**** Data under study
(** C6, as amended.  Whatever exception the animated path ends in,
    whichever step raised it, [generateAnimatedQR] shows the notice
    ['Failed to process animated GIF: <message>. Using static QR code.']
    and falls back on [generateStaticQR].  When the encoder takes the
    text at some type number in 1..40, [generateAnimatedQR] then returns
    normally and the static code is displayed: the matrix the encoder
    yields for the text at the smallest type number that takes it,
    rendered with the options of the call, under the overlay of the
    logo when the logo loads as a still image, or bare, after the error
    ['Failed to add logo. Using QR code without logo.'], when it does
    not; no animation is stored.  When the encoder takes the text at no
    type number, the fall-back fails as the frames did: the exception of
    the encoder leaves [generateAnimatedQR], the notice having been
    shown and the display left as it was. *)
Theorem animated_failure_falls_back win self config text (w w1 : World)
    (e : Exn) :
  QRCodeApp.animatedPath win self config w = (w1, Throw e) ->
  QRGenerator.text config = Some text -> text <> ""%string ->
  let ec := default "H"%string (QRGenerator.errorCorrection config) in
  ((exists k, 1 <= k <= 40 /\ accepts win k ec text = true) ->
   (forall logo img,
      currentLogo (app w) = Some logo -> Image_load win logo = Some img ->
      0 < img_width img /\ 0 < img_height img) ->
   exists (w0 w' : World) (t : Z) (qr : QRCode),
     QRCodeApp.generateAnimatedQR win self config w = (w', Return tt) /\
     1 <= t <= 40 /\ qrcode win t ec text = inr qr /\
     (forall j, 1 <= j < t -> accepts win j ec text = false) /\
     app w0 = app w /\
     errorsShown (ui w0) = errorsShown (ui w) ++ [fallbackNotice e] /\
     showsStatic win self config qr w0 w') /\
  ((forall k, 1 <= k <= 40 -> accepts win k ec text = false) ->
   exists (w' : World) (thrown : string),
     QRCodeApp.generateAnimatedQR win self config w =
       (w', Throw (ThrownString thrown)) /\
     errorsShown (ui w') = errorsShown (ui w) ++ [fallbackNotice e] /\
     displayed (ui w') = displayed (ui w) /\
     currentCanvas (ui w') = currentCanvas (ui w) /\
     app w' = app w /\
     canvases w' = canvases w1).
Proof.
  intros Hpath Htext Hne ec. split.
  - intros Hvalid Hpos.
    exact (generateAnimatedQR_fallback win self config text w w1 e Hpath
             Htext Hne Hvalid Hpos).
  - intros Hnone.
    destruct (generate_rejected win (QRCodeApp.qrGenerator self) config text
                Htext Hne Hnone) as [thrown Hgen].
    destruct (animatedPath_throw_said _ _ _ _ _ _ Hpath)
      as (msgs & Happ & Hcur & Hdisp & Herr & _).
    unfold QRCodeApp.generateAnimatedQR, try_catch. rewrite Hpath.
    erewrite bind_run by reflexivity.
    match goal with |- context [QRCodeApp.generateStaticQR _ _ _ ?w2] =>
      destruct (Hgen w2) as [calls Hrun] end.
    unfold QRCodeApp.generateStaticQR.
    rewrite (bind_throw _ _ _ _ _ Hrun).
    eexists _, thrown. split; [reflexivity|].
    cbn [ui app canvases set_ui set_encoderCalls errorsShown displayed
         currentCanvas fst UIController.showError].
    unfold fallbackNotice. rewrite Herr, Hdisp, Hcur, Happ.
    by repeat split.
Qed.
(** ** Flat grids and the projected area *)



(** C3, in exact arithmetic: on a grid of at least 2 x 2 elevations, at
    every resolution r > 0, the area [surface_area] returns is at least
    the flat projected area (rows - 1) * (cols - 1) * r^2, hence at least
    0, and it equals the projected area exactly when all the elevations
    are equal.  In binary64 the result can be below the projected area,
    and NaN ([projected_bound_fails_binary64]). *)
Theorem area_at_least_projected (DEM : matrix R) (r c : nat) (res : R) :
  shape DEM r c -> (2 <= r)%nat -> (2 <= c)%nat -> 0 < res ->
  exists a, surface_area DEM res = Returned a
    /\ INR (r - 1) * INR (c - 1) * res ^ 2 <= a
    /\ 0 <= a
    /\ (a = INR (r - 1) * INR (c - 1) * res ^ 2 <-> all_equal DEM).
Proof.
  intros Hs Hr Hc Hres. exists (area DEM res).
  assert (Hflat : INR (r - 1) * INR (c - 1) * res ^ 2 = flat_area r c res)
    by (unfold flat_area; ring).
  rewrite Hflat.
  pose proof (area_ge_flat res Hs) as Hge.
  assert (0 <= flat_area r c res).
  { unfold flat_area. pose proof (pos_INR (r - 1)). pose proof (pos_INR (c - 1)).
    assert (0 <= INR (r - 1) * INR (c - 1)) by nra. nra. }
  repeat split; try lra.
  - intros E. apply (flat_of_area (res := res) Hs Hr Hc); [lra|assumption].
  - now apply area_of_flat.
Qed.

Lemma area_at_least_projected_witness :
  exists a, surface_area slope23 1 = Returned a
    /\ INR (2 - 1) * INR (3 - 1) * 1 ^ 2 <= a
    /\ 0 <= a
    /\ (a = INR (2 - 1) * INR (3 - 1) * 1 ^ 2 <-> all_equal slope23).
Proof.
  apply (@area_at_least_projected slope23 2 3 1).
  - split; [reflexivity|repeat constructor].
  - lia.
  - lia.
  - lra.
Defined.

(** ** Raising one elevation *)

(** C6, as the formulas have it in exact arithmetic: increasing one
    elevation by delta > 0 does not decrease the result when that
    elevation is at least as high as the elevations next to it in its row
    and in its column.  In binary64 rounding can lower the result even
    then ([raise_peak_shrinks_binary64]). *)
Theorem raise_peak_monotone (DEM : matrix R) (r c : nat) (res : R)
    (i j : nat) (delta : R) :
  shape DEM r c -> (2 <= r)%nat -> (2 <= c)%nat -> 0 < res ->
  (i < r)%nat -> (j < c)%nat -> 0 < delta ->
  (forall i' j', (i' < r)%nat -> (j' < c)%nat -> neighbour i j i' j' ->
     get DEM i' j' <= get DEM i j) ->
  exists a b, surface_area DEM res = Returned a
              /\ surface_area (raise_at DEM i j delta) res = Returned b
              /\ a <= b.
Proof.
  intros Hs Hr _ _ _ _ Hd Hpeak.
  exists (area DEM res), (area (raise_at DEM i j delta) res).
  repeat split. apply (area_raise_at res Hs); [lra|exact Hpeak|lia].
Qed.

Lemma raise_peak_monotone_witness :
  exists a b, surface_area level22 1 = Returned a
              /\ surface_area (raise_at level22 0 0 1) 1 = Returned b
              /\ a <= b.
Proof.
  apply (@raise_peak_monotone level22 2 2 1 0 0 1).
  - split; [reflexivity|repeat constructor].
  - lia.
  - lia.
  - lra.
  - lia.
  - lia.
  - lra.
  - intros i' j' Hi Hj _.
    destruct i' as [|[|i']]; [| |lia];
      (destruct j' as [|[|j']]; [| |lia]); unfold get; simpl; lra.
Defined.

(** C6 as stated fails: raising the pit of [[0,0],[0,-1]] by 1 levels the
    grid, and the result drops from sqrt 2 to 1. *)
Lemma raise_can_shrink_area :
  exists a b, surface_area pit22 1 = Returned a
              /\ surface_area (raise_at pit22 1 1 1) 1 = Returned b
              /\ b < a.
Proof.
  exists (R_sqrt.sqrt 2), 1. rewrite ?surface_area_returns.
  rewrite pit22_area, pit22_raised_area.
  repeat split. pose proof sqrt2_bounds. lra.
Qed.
********
- **Exercise**: Nothing in the entries may be left out; each line is to be output exactly.

- **Output for this exercise**:
(** C6, as amended.  Whatever exception the animated path ends in,
    whichever step raised it, [generateAnimatedQR] shows the notice
    ['Failed to process animated GIF: <message>. Using static QR code.']
    and falls back on [generateStaticQR].  When the encoder takes the
    text at some type number in 1..40, [generateAnimatedQR] then returns
    normally and the static code is displayed: the matrix the encoder
    yields for the text at the smallest type number that takes it,
    rendered with the options of the call, under the overlay of the
    logo when the logo loads as a still image, or bare, after the error
    ['Failed to add logo. Using QR code without logo.'], when it does
    not; no animation is stored.  When the encoder takes the text at no
    type number, the fall-back fails as the frames did: the exception of
    the encoder leaves [generateAnimatedQR], the notice having been
    shown and the display left as it was. *)
Theorem animated_failure_falls_back win self config text (w w1 : World)
    (e : Exn) :
  QRCodeApp.animatedPath win self config w = (w1, Throw e) ->
  QRGenerator.text config = Some text -> text <> ""%string ->
  let ec := default "H"%string (QRGenerator.errorCorrection config) in
  ((exists k, 1 <= k <= 40 /\ accepts win k ec text = true) ->
   (forall logo img,
      currentLogo (app w) = Some logo -> Image_load win logo = Some img ->
      0 < img_width img /\ 0 < img_height img) ->
   exists (w0 w' : World) (t : Z) (qr : QRCode),
     QRCodeApp.generateAnimatedQR win self config w = (w', Return tt) /\
     1 <= t <= 40 /\ qrcode win t ec text = inr qr /\
     (forall j, 1 <= j < t -> accepts win j ec text = false) /\
     app w0 = app w /\
     errorsShown (ui w0) = errorsShown (ui w) ++ [fallbackNotice e] /\
     showsStatic win self config qr w0 w') /\
  ((forall k, 1 <= k <= 40 -> accepts win k ec text = false) ->
   exists (w' : World) (thrown : string),
     QRCodeApp.generateAnimatedQR win self config w =
       (w', Throw (ThrownString thrown)) /\
     errorsShown (ui w') = errorsShown (ui w) ++ [fallbackNotice e] /\
     displayed (ui w') = displayed (ui w) /\
     currentCanvas (ui w') = currentCanvas (ui w) /\
     app w' = app w /\
     canvases w' = canvases w1).
Proof.
  intros Hpath Htext Hne ec. split.
  - intros Hvalid Hpos.
    exact (generateAnimatedQR_fallback win self config text w w1 e Hpath
             Htext Hne Hvalid Hpos).
  - intros Hnone.
    destruct (generate_rejected win (QRCodeApp.qrGenerator self) config text
                Htext Hne Hnone) as [thrown Hgen].
    destruct (animatedPath_throw_said _ _ _ _ _ _ Hpath)
      as (msgs & Happ & Hcur & Hdisp & Herr & _).
    unfold QRCodeApp.generateAnimatedQR, try_catch. rewrite Hpath.
    erewrite bind_run by reflexivity.
    match goal with |- context [QRCodeApp.generateStaticQR _ _ _ ?w2] =>
      destruct (Hgen w2) as [calls Hrun] end.
    unfold QRCodeApp.generateStaticQR.
    rewrite (bind_throw _ _ _ _ _ Hrun).
    eexists _, thrown. split; [reflexivity|].
    cbn [ui app canvases set_ui set_encoderCalls errorsShown displayed
         currentCanvas fst UIController.showError].
    unfold fallbackNotice. rewrite Herr, Hdisp, Hcur, Happ.
    by repeat split.
Qed.
(** ** Flat grids and the projected area *)



(** C3, in exact arithmetic: on a grid of at least 2 x 2 elevations, at
    every resolution r > 0, the area [surface_area] returns is at least
    the flat projected area (rows - 1) * (cols - 1) * r^2, hence at least
    0, and it equals the projected area exactly when all the elevations
    are equal.  In binary64 the result can be below the projected area,
    and NaN ([projected_bound_fails_binary64]). *)
Theorem area_at_least_projected (DEM : matrix R) (r c : nat) (res : R) :
  shape DEM r c -> (2 <= r)%nat -> (2 <= c)%nat -> 0 < res ->
  exists a, surface_area DEM res = Returned a
    /\ INR (r - 1) * INR (c - 1) * res ^ 2 <= a
    /\ 0 <= a
    /\ (a = INR (r - 1) * INR (c - 1) * res ^ 2 <-> all_equal DEM).
Proof.
  intros Hs Hr Hc Hres. exists (area DEM res).
  assert (Hflat : INR (r - 1) * INR (c - 1) * res ^ 2 = flat_area r c res)
    by (unfold flat_area; ring).
  rewrite Hflat.
  pose proof (area_ge_flat res Hs) as Hge.
  assert (0 <= flat_area r c res).
  { unfold flat_area. pose proof (pos_INR (r - 1)). pose proof (pos_INR (c - 1)).
    assert (0 <= INR (r - 1) * INR (c - 1)) by nra. nra. }
  repeat split; try lra.
  - intros E. apply (flat_of_area (res := res) Hs Hr Hc); [lra|assumption].
  - now apply area_of_flat.
Qed.

Lemma area_at_least_projected_witness :
  exists a, surface_area slope23 1 = Returned a
    /\ INR (2 - 1) * INR (3 - 1) * 1 ^ 2 <= a
    /\ 0 <= a
    /\ (a = INR (2 - 1) * INR (3 - 1) * 1 ^ 2 <-> all_equal slope23).
Proof.
  apply (@area_at_least_projected slope23 2 3 1).
  - split; [reflexivity|repeat constructor].
  - lia.
  - lia.
  - lra.
Defined.

(** ** Raising one elevation *)

(** C6, as the formulas have it in exact arithmetic: increasing one
    elevation by delta > 0 does not decrease the result when that
    elevation is at least as high as the elevations next to it in its row
    and in its column.  In binary64 rounding can lower the result even
    then ([raise_peak_shrinks_binary64]). *)
Theorem raise_peak_monotone (DEM : matrix R) (r c : nat) (res : R)
    (i j : nat) (delta : R) :
  shape DEM r c -> (2 <= r)%nat -> (2 <= c)%nat -> 0 < res ->
  (i < r)%nat -> (j < c)%nat -> 0 < delta ->
  (forall i' j', (i' < r)%nat -> (j' < c)%nat -> neighbour i j i' j' ->
     get DEM i' j' <= get DEM i j) ->
  exists a b, surface_area DEM res = Returned a
              /\ surface_area (raise_at DEM i j delta) res = Returned b
              /\ a <= b.
Proof.
  intros Hs Hr _ _ _ _ Hd Hpeak.
  exists (area DEM res), (area (raise_at DEM i j delta) res).
  repeat split. apply (area_raise_at res Hs); [lra|exact Hpeak|lia].
Qed.

Lemma raise_peak_monotone_witness :
  exists a b, surface_area level22 1 = Returned a
              /\ surface_area (raise_at level22 0 0 1) 1 = Returned b
              /\ a <= b.
Proof.
  apply (@raise_peak_monotone level22 2 2 1 0 0 1).
  - split; [reflexivity|repeat constructor].
  - lia.
  - lia.
  - lra.
  - lia.
  - lia.
  - lra.
  - intros i' j' Hi Hj _.
    destruct i' as [|[|i']]; [| |lia];
      (destruct j' as [|[|j']]; [| |lia]); unfold get; simpl; lra.
Defined.

(** C6 as stated fails: raising the pit of [[0,0],[0,-1]] by 1 levels the
    grid, and the result drops from sqrt 2 to 1. *)
Lemma raise_can_shrink_area :
  exists a b, surface_area pit22 1 = Returned a
              /\ surface_area (raise_at pit22 1 1 1) 1 = Returned b
              /\ b < a.
Proof.
  exists (R_sqrt.sqrt 2), 1. rewrite ?surface_area_returns.
  rewrite pit22_area, pit22_raised_area.
  repeat split. pose proof sqrt2_bounds. lra.
Qed.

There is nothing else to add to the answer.